What to do: Check every line of the data for the string "Stdlib" and copy the ones that have it.

Source records:
(** * slcan: the LAWICEL serial-line CAN codec and session

    A shallow embedding of [slcan.js]: the JavaScript primitives the file
    relies on ([substr], [Number], [toString], [toUpperCase]), the
    [frame] object, the codec ([_parseFrame], [_packFrame]) and the
    session methods ([send], [_serialWrite], [_serialOpenCallback],
    [_serialRecvCallback]), followed by the properties of the codec and of
    the session that the specification states. *)

From Stdlib Require Import Strings.String Strings.Ascii.
From Stdlib Require Import ZArith NArith PeanoNat List Bool Lia.
Import ListNotations.

Local Open Scope list_scope.
Local Open Scope string_scope.

(* ================================================================== *)
(** ** JavaScript values and primitives *)
(* ================================================================== *)

(** A JavaScript string is a sequence of code units.  The protocol is
    ASCII; the model takes the code units below 256, one [ascii] each. *)

Definition CR : string := String "013"%char EmptyString.
Definition LF : string := String "010"%char EmptyString.
Definition BEL : string := String "007"%char EmptyString.
(** ** Auxiliary definitions and the examples the properties use *)

(** The record [calculate] builds once the three checks have passed and the
    two marginal rates are known. *)
Definition comparison_of (input : CalculatorInput)
    (federalTaxRate provincialTaxRate : number) : CalculatorResult :=
  let marginalTaxRate := federalTaxRate + provincialTaxRate in
  let expenses := annualMedicalExpenses input in
  {| adminFee := expenses * adminFeeRate input;
     totalBusinessCost :=
       expenses + expenses * adminFeeRate input + annualPlanFee input;
     requiredPersonalIncome := expenses / (1 - marginalTaxRate);
     savings :=
       expenses / (1 - marginalTaxRate)
       - (expenses + expenses * adminFeeRate input + annualPlanFee input);
     marginalTaxRate := marginalTaxRate;
     federalTaxRate := federalTaxRate;
     provincialTaxRate := provincialTaxRate;
     annualPlanFee' := annualPlanFee input;
     breakEven :=
       (annualPlanFee input * (1 - marginalTaxRate)) / marginalTaxRate |}.

Definition ontario_example : CalculatorInput :=
  {| annualIncome := Fin 100000;
     annualMedicalExpenses := Fin 3000;
     province := "ON";
     adminFeeRate := Fin 0.08;
     annualPlanFee := Fin 120 |}.




Definition regressive_table : list TaxBracket :=
  [bracket (Fin 10) (Fin 0.5); bracket Infinity (Fin 0.25)].

(** The first threshold is not below 0, where the walk starts. *)
Definition starts_at_zero (table : list TaxBracket) : bool :=
  match table with
  | b :: _ => 0 <=? threshold b
  | [] => false
  end.



(** A combined rate strictly between 0 and 1. *)
Definition proper_rate (federalTaxRate provincialTaxRate : number) : bool :=
  (0 <? federalTaxRate + provincialTaxRate)
  && (federalTaxRate + provincialTaxRate <? 1).

Definition all_rates_proper (federal : list TaxBracket)
    (provinces : list (string * Province)) : bool :=
  forallb
    (fun rf =>
       forallb
         (fun p => forallb (proper_rate rf) (map rate (taxBrackets p)))
         (map snd provinces))
    (map rate federal).




Definition ontario : Province :=
  {| code := "ON"; name := "Ontario"; taxBrackets :=
     [ bracket (Fin 52886) (Fin 0.0505);
       bracket (Fin 105775) (Fin 0.0915);
       bracket (Fin 150000) (Fin 0.1116);
       bracket (Fin 220000) (Fin 0.1216);
       bracket Infinity (Fin 0.1316) ] |}.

Reply to the exercise:
From Stdlib Require Import Strings.String Strings.Ascii.
From Stdlib Require Import ZArith NArith PeanoNat List Bool Lia.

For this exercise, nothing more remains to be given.